DATA LISTING section start

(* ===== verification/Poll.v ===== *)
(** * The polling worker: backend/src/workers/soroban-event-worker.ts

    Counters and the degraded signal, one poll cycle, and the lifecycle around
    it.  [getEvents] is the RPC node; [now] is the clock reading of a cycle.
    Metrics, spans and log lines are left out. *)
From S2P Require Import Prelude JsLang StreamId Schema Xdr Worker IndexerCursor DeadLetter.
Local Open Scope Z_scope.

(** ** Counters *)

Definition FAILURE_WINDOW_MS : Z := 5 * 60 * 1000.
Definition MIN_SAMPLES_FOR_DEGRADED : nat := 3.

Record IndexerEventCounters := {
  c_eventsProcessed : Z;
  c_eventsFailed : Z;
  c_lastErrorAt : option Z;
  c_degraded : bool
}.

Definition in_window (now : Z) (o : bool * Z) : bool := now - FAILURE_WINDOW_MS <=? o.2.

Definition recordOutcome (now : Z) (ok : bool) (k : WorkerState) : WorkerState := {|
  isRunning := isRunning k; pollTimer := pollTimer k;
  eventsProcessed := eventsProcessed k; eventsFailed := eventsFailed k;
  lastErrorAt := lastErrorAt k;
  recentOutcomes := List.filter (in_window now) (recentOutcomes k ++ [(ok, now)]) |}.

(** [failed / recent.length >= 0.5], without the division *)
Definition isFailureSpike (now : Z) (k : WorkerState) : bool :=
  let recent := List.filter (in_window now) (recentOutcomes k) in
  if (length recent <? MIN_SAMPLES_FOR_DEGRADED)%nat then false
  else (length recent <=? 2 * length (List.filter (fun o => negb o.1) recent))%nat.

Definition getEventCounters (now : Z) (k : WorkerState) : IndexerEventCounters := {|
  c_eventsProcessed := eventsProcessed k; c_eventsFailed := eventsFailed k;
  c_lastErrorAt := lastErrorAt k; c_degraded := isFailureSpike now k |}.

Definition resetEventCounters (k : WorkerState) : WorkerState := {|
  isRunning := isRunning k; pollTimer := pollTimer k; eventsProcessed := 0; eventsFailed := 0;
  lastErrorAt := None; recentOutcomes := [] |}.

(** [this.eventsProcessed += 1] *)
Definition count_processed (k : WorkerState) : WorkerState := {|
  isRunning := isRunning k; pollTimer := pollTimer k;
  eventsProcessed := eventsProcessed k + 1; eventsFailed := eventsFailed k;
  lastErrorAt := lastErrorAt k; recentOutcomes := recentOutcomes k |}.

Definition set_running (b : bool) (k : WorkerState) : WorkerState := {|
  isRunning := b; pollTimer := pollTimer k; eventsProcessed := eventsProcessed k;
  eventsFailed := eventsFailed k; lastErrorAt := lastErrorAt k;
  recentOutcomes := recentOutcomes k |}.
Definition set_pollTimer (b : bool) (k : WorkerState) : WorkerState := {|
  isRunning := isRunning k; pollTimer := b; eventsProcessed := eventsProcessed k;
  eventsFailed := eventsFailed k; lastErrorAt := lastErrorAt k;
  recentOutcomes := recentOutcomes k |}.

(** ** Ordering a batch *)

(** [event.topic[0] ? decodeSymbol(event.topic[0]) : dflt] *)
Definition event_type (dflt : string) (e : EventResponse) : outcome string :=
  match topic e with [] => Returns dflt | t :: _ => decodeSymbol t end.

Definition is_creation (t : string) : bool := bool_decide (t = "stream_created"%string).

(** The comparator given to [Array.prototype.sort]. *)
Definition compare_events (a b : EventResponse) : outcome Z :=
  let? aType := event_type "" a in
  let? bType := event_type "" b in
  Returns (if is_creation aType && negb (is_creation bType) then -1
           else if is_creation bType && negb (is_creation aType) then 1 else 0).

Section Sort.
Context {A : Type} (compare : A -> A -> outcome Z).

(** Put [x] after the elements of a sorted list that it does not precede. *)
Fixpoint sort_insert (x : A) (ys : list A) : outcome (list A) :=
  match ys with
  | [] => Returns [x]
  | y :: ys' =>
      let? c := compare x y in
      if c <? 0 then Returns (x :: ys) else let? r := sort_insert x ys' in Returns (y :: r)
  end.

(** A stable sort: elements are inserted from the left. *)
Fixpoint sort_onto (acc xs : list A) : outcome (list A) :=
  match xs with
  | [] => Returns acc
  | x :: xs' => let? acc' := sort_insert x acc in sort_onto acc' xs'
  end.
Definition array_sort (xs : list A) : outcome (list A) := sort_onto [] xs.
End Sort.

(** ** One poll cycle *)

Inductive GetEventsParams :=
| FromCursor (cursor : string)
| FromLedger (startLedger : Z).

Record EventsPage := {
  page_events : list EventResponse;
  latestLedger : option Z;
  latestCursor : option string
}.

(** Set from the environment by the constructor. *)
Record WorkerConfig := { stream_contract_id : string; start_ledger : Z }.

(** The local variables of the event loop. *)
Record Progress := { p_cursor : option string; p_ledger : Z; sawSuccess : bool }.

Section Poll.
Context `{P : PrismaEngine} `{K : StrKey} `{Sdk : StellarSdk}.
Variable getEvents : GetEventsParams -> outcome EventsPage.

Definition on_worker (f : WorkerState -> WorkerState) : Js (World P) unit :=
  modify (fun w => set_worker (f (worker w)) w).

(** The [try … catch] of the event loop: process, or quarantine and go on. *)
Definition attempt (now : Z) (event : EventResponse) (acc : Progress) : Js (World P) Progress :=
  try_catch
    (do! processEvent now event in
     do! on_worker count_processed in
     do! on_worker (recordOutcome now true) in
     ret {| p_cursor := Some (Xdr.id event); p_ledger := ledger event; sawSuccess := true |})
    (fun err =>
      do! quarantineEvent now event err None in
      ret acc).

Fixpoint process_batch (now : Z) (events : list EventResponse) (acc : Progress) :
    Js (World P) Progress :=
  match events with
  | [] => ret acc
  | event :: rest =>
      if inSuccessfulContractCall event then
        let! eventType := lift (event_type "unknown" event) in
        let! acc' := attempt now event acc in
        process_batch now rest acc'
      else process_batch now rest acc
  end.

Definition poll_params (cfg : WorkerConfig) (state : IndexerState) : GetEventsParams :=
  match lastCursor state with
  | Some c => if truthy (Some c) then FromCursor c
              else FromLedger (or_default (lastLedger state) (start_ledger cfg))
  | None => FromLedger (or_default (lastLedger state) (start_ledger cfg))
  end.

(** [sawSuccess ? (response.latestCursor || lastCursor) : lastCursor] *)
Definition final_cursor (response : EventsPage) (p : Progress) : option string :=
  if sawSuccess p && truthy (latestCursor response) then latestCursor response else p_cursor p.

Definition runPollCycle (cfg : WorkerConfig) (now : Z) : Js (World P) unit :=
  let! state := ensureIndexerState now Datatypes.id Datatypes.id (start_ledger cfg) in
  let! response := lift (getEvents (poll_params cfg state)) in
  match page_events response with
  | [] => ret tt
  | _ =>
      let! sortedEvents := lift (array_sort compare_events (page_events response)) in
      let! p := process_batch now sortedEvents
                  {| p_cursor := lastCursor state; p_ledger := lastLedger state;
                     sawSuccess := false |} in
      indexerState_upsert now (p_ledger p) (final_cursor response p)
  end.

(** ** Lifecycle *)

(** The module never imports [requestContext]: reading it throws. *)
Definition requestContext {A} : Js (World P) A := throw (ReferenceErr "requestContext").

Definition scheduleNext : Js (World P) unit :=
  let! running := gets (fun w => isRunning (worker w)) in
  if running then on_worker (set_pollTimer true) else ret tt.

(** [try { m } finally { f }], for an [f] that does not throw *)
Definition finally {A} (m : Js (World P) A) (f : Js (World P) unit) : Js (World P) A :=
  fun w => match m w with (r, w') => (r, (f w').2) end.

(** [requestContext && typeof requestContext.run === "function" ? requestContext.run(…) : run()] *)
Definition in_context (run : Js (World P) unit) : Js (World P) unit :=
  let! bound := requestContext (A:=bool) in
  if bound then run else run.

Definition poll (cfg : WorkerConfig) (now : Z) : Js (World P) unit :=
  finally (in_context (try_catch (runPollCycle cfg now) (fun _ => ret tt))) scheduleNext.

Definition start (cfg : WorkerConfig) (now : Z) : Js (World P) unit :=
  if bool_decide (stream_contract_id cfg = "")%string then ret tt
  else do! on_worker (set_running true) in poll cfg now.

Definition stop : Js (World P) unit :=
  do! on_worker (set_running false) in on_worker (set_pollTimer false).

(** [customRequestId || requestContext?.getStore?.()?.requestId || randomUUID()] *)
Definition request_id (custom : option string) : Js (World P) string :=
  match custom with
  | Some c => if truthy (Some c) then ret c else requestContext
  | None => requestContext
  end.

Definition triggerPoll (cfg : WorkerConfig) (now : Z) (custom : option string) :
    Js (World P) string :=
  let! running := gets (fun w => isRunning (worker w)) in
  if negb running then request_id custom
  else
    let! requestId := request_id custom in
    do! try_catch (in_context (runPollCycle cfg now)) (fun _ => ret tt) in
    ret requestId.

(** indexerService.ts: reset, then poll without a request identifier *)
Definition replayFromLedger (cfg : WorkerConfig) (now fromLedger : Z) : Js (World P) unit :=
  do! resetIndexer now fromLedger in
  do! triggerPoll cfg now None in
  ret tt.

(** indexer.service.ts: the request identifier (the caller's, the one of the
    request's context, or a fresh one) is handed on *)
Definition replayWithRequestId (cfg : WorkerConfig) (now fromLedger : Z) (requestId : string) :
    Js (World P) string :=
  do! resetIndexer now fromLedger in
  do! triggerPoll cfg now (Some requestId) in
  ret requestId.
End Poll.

DATA LISTING section end
DATA LISTING section start

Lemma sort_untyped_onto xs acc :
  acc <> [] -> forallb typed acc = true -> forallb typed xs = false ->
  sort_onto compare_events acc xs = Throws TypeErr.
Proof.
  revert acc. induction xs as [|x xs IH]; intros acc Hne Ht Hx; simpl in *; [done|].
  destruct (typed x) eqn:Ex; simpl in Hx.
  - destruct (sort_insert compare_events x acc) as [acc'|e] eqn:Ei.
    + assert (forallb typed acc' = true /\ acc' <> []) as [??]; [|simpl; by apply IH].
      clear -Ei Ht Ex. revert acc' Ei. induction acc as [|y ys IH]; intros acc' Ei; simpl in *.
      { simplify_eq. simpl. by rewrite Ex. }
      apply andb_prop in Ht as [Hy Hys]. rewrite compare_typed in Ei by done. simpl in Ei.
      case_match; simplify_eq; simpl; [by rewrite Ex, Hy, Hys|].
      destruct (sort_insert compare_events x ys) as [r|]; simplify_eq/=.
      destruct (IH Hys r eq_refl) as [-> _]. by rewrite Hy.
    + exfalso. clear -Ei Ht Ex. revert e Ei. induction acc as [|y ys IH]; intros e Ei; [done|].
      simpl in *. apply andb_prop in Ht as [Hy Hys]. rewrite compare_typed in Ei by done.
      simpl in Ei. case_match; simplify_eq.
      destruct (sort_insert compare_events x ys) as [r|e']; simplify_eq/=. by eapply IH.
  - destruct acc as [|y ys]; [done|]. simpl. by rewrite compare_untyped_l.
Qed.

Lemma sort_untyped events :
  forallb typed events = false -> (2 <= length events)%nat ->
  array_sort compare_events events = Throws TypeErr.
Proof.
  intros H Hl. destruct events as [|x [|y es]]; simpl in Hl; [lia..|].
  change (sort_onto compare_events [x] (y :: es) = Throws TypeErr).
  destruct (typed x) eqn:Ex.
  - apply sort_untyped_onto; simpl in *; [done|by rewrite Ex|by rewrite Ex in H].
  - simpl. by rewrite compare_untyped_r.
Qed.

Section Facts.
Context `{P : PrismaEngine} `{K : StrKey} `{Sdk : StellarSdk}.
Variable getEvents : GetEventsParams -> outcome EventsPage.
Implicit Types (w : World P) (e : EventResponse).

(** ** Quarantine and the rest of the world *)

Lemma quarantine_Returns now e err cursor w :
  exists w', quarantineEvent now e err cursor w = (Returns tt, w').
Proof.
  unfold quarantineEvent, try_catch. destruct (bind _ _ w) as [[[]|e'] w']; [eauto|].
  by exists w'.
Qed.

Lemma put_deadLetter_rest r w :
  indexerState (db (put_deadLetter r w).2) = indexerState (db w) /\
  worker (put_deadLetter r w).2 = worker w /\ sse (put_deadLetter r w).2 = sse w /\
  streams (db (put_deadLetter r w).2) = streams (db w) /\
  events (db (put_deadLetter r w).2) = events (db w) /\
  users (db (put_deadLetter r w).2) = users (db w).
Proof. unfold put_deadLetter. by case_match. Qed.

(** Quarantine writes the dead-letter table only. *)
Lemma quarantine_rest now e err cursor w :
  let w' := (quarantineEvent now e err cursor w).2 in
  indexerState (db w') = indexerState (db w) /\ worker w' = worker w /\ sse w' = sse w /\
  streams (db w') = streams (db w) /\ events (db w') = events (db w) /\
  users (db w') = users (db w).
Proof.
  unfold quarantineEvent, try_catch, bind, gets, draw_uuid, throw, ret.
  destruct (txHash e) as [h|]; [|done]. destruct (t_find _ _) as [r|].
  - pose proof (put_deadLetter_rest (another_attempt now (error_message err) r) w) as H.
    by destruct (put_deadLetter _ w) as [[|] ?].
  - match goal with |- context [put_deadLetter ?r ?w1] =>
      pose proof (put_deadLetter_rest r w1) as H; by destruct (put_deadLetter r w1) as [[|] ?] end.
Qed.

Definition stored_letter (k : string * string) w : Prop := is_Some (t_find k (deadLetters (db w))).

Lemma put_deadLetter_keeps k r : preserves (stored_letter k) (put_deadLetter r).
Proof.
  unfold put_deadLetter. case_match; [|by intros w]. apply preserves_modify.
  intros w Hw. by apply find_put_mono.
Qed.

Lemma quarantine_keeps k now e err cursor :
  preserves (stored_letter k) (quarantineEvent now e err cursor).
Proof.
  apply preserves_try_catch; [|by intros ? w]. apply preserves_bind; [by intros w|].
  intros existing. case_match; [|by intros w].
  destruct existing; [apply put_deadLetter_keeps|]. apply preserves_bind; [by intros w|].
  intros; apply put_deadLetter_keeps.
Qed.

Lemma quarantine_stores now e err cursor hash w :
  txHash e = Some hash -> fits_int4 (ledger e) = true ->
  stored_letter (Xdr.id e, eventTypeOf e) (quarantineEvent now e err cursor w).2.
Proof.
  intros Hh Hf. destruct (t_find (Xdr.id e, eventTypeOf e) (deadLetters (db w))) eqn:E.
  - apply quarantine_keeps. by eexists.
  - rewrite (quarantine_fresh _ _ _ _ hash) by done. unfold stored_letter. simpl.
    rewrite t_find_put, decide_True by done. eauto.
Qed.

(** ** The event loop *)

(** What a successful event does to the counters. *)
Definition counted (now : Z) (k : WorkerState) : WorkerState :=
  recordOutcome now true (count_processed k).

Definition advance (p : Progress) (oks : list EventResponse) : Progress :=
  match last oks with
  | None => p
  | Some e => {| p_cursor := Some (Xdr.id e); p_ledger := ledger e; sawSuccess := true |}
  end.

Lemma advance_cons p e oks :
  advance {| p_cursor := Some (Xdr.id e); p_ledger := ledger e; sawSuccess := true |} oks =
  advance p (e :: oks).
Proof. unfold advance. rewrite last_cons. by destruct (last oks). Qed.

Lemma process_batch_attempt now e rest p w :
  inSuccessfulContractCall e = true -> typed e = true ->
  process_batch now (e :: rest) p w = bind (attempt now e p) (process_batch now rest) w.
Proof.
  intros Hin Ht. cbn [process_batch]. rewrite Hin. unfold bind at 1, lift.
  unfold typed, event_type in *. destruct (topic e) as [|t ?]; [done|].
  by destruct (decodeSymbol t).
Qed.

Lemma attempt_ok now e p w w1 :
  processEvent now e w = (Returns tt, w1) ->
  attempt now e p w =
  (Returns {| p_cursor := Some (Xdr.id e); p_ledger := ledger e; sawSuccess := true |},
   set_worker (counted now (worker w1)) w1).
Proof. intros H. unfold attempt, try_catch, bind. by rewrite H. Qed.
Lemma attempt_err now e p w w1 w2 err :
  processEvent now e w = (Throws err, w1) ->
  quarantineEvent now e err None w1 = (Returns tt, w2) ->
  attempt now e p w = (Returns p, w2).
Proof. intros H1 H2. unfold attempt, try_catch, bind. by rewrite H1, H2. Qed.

DATA LISTING section end

- ABOUT THIS TASK -
Look above for the line holding "Lemma sort_untyped_onto xs". Print it and every line after it, exactly, through the line holding "- destruct (sort_insert".

- RESULT FOR THIS EXERCISE -
Lemma sort_untyped_onto xs acc :
  acc <> [] -> forallb typed acc = true -> forallb typed xs = false ->
  sort_onto compare_events acc xs = Throws TypeErr.
Proof.
  revert acc. induction xs as [|x xs IH]; intros acc Hne Ht Hx; simpl in *; [done|].
  destruct (typed x) eqn:Ex; simpl in Hx.
  - destruct (sort_insert compare_events x acc) as [acc'|e] eqn:Ei.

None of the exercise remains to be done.